1. Выбoр подсемейства
Для выполнения практикума мне был дан файл с ридами chipseq_chunk18.fastq.
Контроль качества был произведен командой fastq:
fastqc chipseq_chunk18.fastq
Так был получен HTML-файл, содержащий информацию о ридах. Всего 6546 ридов; по рисунку 1 можно оценить их качетсво.
Видно, что качество ридов очень хорошее, дополнительная чистка не требуется.
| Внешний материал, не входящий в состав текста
(** ** Frames *)

Lemma uframes_set m m' pgdir k p :
  0 ≤ k < KERNBASE / PGSIZE → frame_at m pgdir k = None → frame_at m' pgdir k = Some p →
  (∀ j, 0 ≤ j < KERNBASE / PGSIZE → j ≠ k → frame_at m' pgdir j = frame_at m pgdir j) →
  uframes m' pgdir ≡ₚ p :: uframes m pgdir.
Proof.
  intros Hk Hn Hs Hrest. rewrite !uframes_eq. apply (omap_set _ _ _ k); auto.
  - apply NoDup_seqZ.
  - apply elem_of_seqZ. lia.
  - intros j Hj%elem_of_seqZ ?. apply Hrest; lia.
Qed.

Lemma page_base_u32 k : 0 ≤ k < 2 ^ 20 → is_u32 (k * PGSIZE) ∧ k * PGSIZE / PGSIZE = k.
Proof. intros. mmu_consts. split; zdm. Qed.

Lemma mkpte_frame p perm :
  is_page p → 0 ≤ perm < 4096 →
  pbit (mkpte (V2P p) perm) = true ∧ tab (mkpte (V2P p) perm) = p ∧
  PTE_FLAGS (mkpte (V2P p) perm) = Z.lor perm PTE_P ∧
  PTE_ADDR (mkpte (V2P p) perm) = V2P p.
Proof.
  intros Hp Hperm. pose proof (is_page_range _ Hp).
  rewrite is_page_V2P by done. unfold mkpte.
  destruct (lor_flags (p - KERNBASE) perm) as (-> & Hr & Hodd); [mmu_consts; zdm|done|].
  rewrite u32_id by (mmu_consts; lia). split_and!.
  - rewrite pbit_mod. apply Z.eqb_eq. mmu_consts. zdm.
  - by apply tab_entry.
  - rewrite PTE_FLAGS_mod by (mmu_consts; lia). mmu_consts. zdm.
  - rewrite PTE_ADDR_mod by (mmu_consts; lia). mmu_consts. zdm.
Qed.

(** ** deallocuvm *)

(** the user pages numbered [lo .. hi-1] have been given back *)
Record freed (s : phys) (fl : list Z) (pgdir : Z) (other : list Z) (lo hi : Z)
    (s' : phys) (fl' : list Z) : Prop := {
  fr_ok : as_ok s' fl' pgdir other;
  fr_tables : tables (mem s') pgdir = tables (mem s) pgdir;
  fr_pte : ∀ va, is_u32 va → pte (mem s') pgdir va =
    if bool_decide (lo ≤ va / PGSIZE < hi) && pbit (pte (mem s) pgdir va)
    then 0 else pte (mem s) pgdir va;
  fr_pages : fl' ++ uframes (mem s') pgdir ≡ₚ fl ++ uframes (mem s) pgdir;
  fr_sub : fl ⊆ fl';
  fr_same : same_outside (tables (mem s) pgdir ++ fl') (mem s) (mem s') }.

Lemma pbit_0 : pbit 0 = false.
Proof. reflexivity. Qed.

Lemma freed_none s fl pgdir other lo hi :
  as_ok s fl pgdir other →
  (∀ va, is_u32 va → lo ≤ va / PGSIZE < hi → pbit (pte (mem s) pgdir va) = false) →
  freed s fl pgdir other lo hi s fl.
Proof.
  intros Hok Hn. split; [done|done| |done|done|apply same_outside_refl].
  intros va Hva. case_bool_decide; cbn; [|done]. by rewrite Hn.
Qed.

Lemma freed_trans s0 fl0 s1 fl1 s2 fl2 pgdir other lo mid hi :
  lo ≤ mid ≤ hi →
  freed s0 fl0 pgdir other lo mid s1 fl1 → freed s1 fl1 pgdir other mid hi s2 fl2 →
  freed s0 fl0 pgdir other lo hi s2 fl2.
Proof.
  intros Hle [A1 A2 A3 A4 A5 A6] [B1 B2 B3 B4 B5 B6]. split.
  - done.
  - congruence.
  - intros va Hva. rewrite B3, A3 by done.
    destruct (pbit (pte (mem s0) pgdir va)) eqn:E; rewrite ?andb_true_r, ?andb_false_r.
    + repeat case_bool_decide; cbn; rewrite ?E; lia || done.
    + by rewrite E, andb_false_r.
  - by rewrite B4, A4.
  - by etrans.
  - eapply same_outside_trans; (eapply same_outside_mono; [|eassumption]).
    + set_solver.
    + rewrite A2. done.
Qed.

Lemma frame_not_null m pgdir k p :
  frame_at m pgdir k = Some p → is_page p →
  let v := pte m pgdir (k * PGSIZE) in
  pbit v = true ∧ P2V (PTE_ADDR v) = p ∧ PTE_ADDR v ≠ 0.
Proof.
  unfold frame_at, tab. intros Hf Hp. cbn zeta in *.
  destruct (pbit _); [|done]. injection Hf as Hf. split_and!; [done..|].
  intros E. rewrite E in Hf. apply is_page_range in Hp. subst p. revert Hp.
  rewrite P2V_add; mmu_consts; lia.
Qed.
(* ===== verification/VmCopy.v ===== *)
(** * vm.c: copying address spaces

    User memory as a map from addresses to bytes; [page_fault_handler] as the user
    sees it, [copyuvm], which gives a forked child its own copy of the parent's
    memory, and [freevm]. *)

From S2P Require Import Prelude Mmu CString Kalloc Vm VmSpec VmUser VmAlloc VmGrow VmKernel.

#[local] Opaque tables uframes.

Section vmcopy.
  Context `{KernelImage}.

(** ** User memory as the user sees it *)

(** the byte at user address [va], if its page is present *)
Definition uread (m : ram) (pgdir va : Z) : option Z :=
  let v := pte m pgdir va in
  if pbit v then Some (load8 m (tab v + va mod PGSIZE)) else None.

Lemma frame_in m pgdir va :
  is_u32 va → va < KERNBASE → pbit (pte m pgdir va) = true →
  tab (pte m pgdir va) ∈ uframes m pgdir.
Proof.
  intros Hva Hu Hb. apply elem_of_uframes. exists (va / PGSIZE).
  split; [revert Hva Hu; mmu_consts; zdm|].
  destruct (page_base_u32 (va / PGSIZE)) as [Hku Hkd]; [revert Hva; mmu_consts; zdm|].
  unfold frame_at. cbn zeta. by rewrite (pte_same_page _ _ _ va), Hb by done.
Qed.

(** a change confined to pages that are not this address space's is invisible to it *)
Lemma uread_same s fl pgdir other ps m' :
  as_ok s fl pgdir other → same_outside ps (mem s) m' → Forall is_page ps →
  (∀ p, p ∈ ps → p ∉ owned (mem s) pgdir) →
  (∀ va, is_u32 va → pte m' pgdir va = pte (mem s) pgdir va) ∧
  (∀ va, is_u32 va → va < KERNBASE → uread m' pgdir va = uread (mem s) pgdir va).
Proof.
  intros Hok Hs Hps Hd. unfold owned in Hd.
  destruct (vm_views _ _ _ _ ps m' Hok Hs Hps) as (_ & _ & Hv).
  { intros p Hp. specialize (Hd p Hp). clear -Hd. set_solver. }
  split; [exact Hv|]. intros va Hva Hu. unfold uread. cbn zeta. rewrite Hv by done.
  destruct (pbit (pte (mem s) pgdir va)) eqn:Hb; [|done]. f_equal. apply Hs.
  intros p Hp Hin. set (f := tab (pte (mem s) pgdir va)) in *.
  assert (Hf : f ∈ uframes (mem s) pgdir) by (by apply frame_in).
  rewrite Forall_forall in Hps. specialize (Hps p Hp).
  pose proof (vo_rest _ _ _ _ Hok) as Hr. rewrite Forall_forall in Hr.
  assert (is_page f) by (apply Hr, elem_of_app; by left).
  apply (page_disjoint p f (f + va mod PGSIZE)); [done|done| |done|].
  - intros ->. apply (Hd f Hp). apply elem_of_cons. right. apply elem_of_app. by right.
  - mmu_consts. zdm.
Qed.

(** ** Growing and shrinking *)

(** present pages whose entry is unchanged keep their bytes *)
Lemma uread_kept s fl pgdir other m' va :
  as_ok s fl pgdir other →
  same_outside (fl ++ pgdir :: tables (mem s) pgdir) (mem s) m' →
  is_u32 va → va < KERNBASE → pte m' pgdir va = pte (mem s) pgdir va →
  uread m' pgdir va = uread (mem s) pgdir va.
Proof.
  intros Hok Hs Hva Hu E. unfold uread. cbn zeta. rewrite E.
  destruct (pbit (pte (mem s) pgdir va)) eqn:Hb; [|done]. f_equal.
  eapply rest_protected; [exact Hok|apply elem_of_app; left; by apply frame_in|exact Hs|].
  mmu_consts. zdm.
Qed.

Lemma grown_uread s fl pgdir other lo hi s' fl' va :
  as_ok s fl pgdir other → grown s fl pgdir other lo hi s' fl' → is_u32 va → va < KERNBASE →
  uread (mem s') pgdir va =
    if decide (lo ≤ va / PGSIZE < hi) then Some 0 else uread (mem s) pgdir va.
Proof.
  intros Hok [G1 G2 G3 G4 G5 G6 _ G7] Hva Hu. case_decide as Hd.
  - destruct (G2 va Hva Hd) as (p & Hp & Hpp & Hz & E).
    destruct (mkpte_frame p (Z.lor PTE_W PTE_U) Hpp) as (E1 & E2 & _); [done|].
    unfold uread. cbn zeta. rewrite E, E1, E2. f_equal. apply Hz. mmu_consts. zdm.
  - eapply uread_kept; [exact Hok|exact G7|done|done|by apply G3].
Qed.

Lemma undone_uread s fl pgdir other s' fl' va :
  as_ok s fl pgdir other → undone s fl pgdir other s' fl' → is_u32 va → va < KERNBASE →
  uread (mem s') pgdir va = uread (mem s) pgdir va.
Proof.
  intros Hok [U1 U2 U3 U4 U5] Hva Hu. destruct (pbit (pte (mem s) pgdir va)) eqn:Hb.
  - eapply uread_kept; [exact Hok|exact U5|done|done|by apply U3].
  - unfold uread. cbn zeta. by rewrite U2, Hb by done.
Qed.

(** the frames are those from before; only page tables may have been added *)
Lemma undone_frames s fl pgdir other s' fl' : undone s fl pgdir other s' fl' →
  uframes (mem s') pgdir = uframes (mem s) pgdir ∧ fl' ++ tables (mem s') pgdir ≡ₚ fl ++ tables (mem s) pgdir.
Proof.
  intros [_ U2 U3 U4 _]. assert (E : uframes (mem s') pgdir = uframes (mem s) pgdir).
  { rewrite !uframes_eq. apply omap_same. intros k Hk%elem_of_seqZ. assert (Hu : is_u32 (k * PGSIZE)) by (apply vpn_u32; lia). specialize (U2 _ Hu).
    destruct (pbit (pte (mem s) pgdir (k * PGSIZE))) eqn:Eb; [by apply frame_at_ext, U3|]. unfold frame_at. cbn zeta. by rewrite U2, Eb. }
  split; [done|]. revert U4. unfold owned. rewrite E. intros Hp. apply (Permutation_app_inv_l (pgdir :: uframes (mem s) pgdir)).
  etrans; [|etrans; [exact Hp|]]; solve_Permutation.
Qed.
(** mapping a page in hand at page [k]; it stays in hand when there is no page for the table *)
Lemma pool_map d n zs ds p held s k perm : holds (Sp d n zs :: ds) (p :: held) s → 0 ≤ k < KERNBASE / PGSIZE → 0 ≤ perm < 4096 →
  rets (mappages d (k * PGSIZE) PGSIZE (V2P p) perm) s (λ r s',
    r = 0 ∧ holds (Sp d (if decide (k = n) then n + 1 else n) zs :: ds) held s' ∨ r = -1 ∧ holds (Sp d n zs :: ds) (p :: held) s').
Proof.
  intros (fl & Hp) Hk Hperm. pose proof (pooled_focus _ _ _ _ _ _ _ Hp) as Hok. assert (Hpp : is_page p) by (eapply pooled_pages; [exact Hp|set_solver]).
  assert (Hk' : 0 ≤ k < 2 ^ 20) by (revert Hk; mmu_consts; zdm). destruct (page_base_u32 k Hk') as [Hku Hkd].
  destruct (pbit (pte (mem s) d (k * PGSIZE))) eqn:Hb; [intros r s'; by rewrite (mappages_present _ _ _ _ _ _ _ Hok Hk' Hb)|].
  assert (Hv2p : is_u32 (V2P p)) by (rewrite is_page_V2P by done; pose proof (is_page_range _ Hpp); mmu_consts; lia).
  destruct (mappages_ok _ _ _ _ (k * PGSIZE) PGSIZE (V2P p) perm Hok) as (r & s1 & fl1 & j & E & [M1 M2 M3 M4 M5] & Hr & _); [done|..].
  { mmu_consts. lia. } { revert Hk. mmu_consts. zdm. } { done. }
  { intros va' Hva' Hr. rewrite (pte_same_page _ _ va' (k * PGSIZE)); [done..|]. revert Hr. mmu_consts. zdm. }
  intros r' s'. rewrite E. intros [= <- <-]. pose proof Hp as (_ & _ & [(K & L & Hz) _]%Forall_cons). cbn [sp_dir sp_low sp_zeros] in K, L, Hz.
  assert (Hpte : ∀ va, is_u32 va → pte (mem s1) d va = if decide (r = 0 ∧ va / PGSIZE = k) then mkpte (V2P p) perm else pte (mem s) d va).
  { intros va Hva. rewrite M2 by done. cbn zeta. rewrite Hkd. assert (npages (k * PGSIZE) PGSIZE = 1) as E1 by (unfold npages; mmu_consts; zdm).
    destruct Hr as [[-> ->]|(-> & Hj & _)]; [|by rewrite !decide_False by lia]. rewrite E1. repeat case_decide; try lia.
    replace (va / PGSIZE - k) with 0 by lia. by rewrite Z.mul_0_l, Z.add_0_r, u32_id. }
  assert (Hs : same_outside (fl ++ owned (mem s) d ++ p :: held) (mem s) (mem s1)).
  { eapply same_outside_mono; [|exact M5]. unfold owned. intros q [->|Hq]%elem_of_cons; [set_solver|].
    assert (q ∈ fl1 ++ tables (mem s1) d) as Hq' by set_solver. rewrite M3 in Hq'. set_solver. }
  assert (Hkh : khalf (mem s1) d).
  { intros va Hva Hu. rewrite Hpte by done. rewrite decide_False; [by apply K|]. intros [_ <-]. revert Hk Hu. mmu_consts. zdm. }
  assert (Hzs : Forall (λ z, is_u32 z ∧ z < KERNBASE ∧ uread (mem s1) d z = Some 0) zs).
  { eapply zeros_same; [| |exact Hz].
    - intros va Hva Hu Hpv. rewrite Hpte by done. rewrite decide_False; [done|]. intros [_ Hd]. rewrite (pte_same_page _ _ va (k * PGSIZE)) in Hpv; [congruence|done|done|lia].
    - intros q b Hq Hqb. destruct (vo_rest_notin _ _ _ _ M1 q) as (_ & Hn1 & Hn2); [apply elem_of_app; by left|]. pose proof (vo_pages _ _ _ _ M1) as Hps.
      rewrite Forall_forall in Hps. apply M5. intros x Hx. apply (page_disjoint q x b); [apply Hps; set_solver|apply Hps; set_solver|set_solver|done]. }
  destruct (mkpte_frame p perm Hpp Hperm) as (Hpb & Htab & _). destruct Hr as [[-> ->]|(-> & Hj & ->)]; [left|right]; (split; [done|]).
  - assert (Huf : uframes (mem s1) d ≡ₚ p :: uframes (mem s) d).
    { apply (uframes_set _ _ _ k); [done|..].
      - unfold frame_at. cbn zeta. by rewrite Hb.
      - unfold frame_at. rewrite Hpte by done. rewrite Hkd, decide_True by done. cbn zeta. by rewrite Hpb, Htab.
      - intros q Hq Hne. apply frame_at_ext. destruct (page_base_u32 q) as [Hqu Hqd]; [revert Hq; mmu_consts; zdm|].
        rewrite Hpte by done. by rewrite Hqd, decide_False by tauto. }
    eapply (pooled_one d n _ zs zs ds (p :: held) held s s1 fl fl1); [done|done|apply M1| |split_and!; [done| |done]].
    + unfold owned. rewrite Huf. transitivity ((fl1 ++ tables (mem s1) d) ++ d :: p :: uframes (mem s) d ++ held); [solve_Permutation|].
      rewrite M3. solve_Permutation.
    + intros va Hva Hu Hlt. cbn [sp_dir sp_low sp_zeros] in *. rewrite Hpte by done. destruct (decide (0 = 0 ∧ _)) as [|Hd]; [done|]. apply L; [done..|]. case_decide; lia.
  - eapply (pooled_one d n n zs zs ds (p :: held) (p :: held) s s1 fl []); [done|done|apply M1| |split_and!; [done| |done]].
    + unfold owned. rewrite (uframes_ext (mem s) (mem s1)); [|intros va Hva; rewrite Hpte by done; by rewrite decide_False by lia].
      cbn [app] in M3. transitivity (tables (mem s1) d ++ d :: uframes (mem s) d ++ p :: held); [solve_Permutation|]. rewrite M3. solve_Permutation.
    + intros va Hva Hu Hlt. cbn [sp_dir sp_low sp_zeros] in *. rewrite Hpte by done. rewrite decide_False by lia. by apply L.
Qed.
Рис. 1 Per base sequence quality

2. Картирование ридов на геном человека
Картирование выполнялось с помощью команды BWA для проиндексированного генома:
bwa mem /srv/databases/ngs/hg19/GRCh37.p13.genome.fa chipseq_chunk18_out.fastq > chipseq_chunk18.sam
Командой: samtools view chipseq_chunk18.sam -bSo chipseq_chunk18.bam полученный файл был переведет в бинарный формат .bam. Выравнивание ридов с референсом было отсортировано по координате в референсе начала рида: samtools sort chipseq_chunk18.bam -T chip_temp -o chipseq_chunk18_sorted.bam Полученный файл был проиндексирован: samtools index chipseq_chunk18_sorted.bam Было выяснено, сколько чтений откартировалось на геном: samtools idxstats chipseq_chunk18_sorted.bam > chipseq.out Из файла chipseq.out выяснилось, 6038 из 6546 были откартированы на хромосому 5, таким образом скорее всего прочтения с нее мне были предложены для анализа. Всего было откартировано 6519 ридов.

3. Поиск пиков
Peak calling — компьютерный метод поиска областей генома, на которые откартировалось большое число ридов из данных эксперимента ChiP-Seq.
Для поиска пиков использовалась программа MACS (Model-based Analysis of Chip-Seq). Была использована команда (параметр --nomodel необходим, поскольку пиков слишком мало): macs2 callpeak -n chipseq_chunk41 -t chipseq_chunk18_sorted.bam --nomodel В результате были получены narrowPeak- xls- и bed-файлы, содержащие информацию о пиках (таблица 1).
Всего найдено 6 пиков на 5-й хромосоме. С помощью геномного браузера (UCSC Genome Browser) они были визуализированны (рисунок 2).

Таблица №1
Информация о найденных пиках
Начало Конец Длина Расстояние от старта пика до вершины -lg(p-value)
1 77779687 77779970 284 92 20.42412
2 77826235 77826517 283 144 30.77239
3 77974151 77974405 255 128 15.04807
4 77995753 77995991 239 122 21.02363
5 78067225 78067471 247 108 18.16418
6 78439925 78440124 200 100 18.26694

Рис. 2 Визуализация пиков в UCSC Genome Browser

О достоверноси пиков можно судить по значениям p-value. В файле *_peaks.narrowPeak для каждого пика посчитаны значения -lg(p-value). Чем -lg(p-value) больше, тем меньше p-value, а следовательно, достовернее находка.
Все пики достаточно достоверные, но для анализа я возьму две самых широких пика (1 и 2), их p-value также низкие. На рисунках 3 и 4 представлены изображения двух этих пиков в UCSC Genome Browser.

Рис. 3 Визуализация первого пика в UCSC Genome Browser

Рис. 4 Визуализация второго пика в UCSC Genome Browser

Как видно, пики попали на ген TBCA - tubulin folding cofactor A, причем, оба пика попали на экзон. Продукт гена TBCA - один из 4-х белков, отвечающих за правильный фолдинг бета-тубулина из интермедиатов.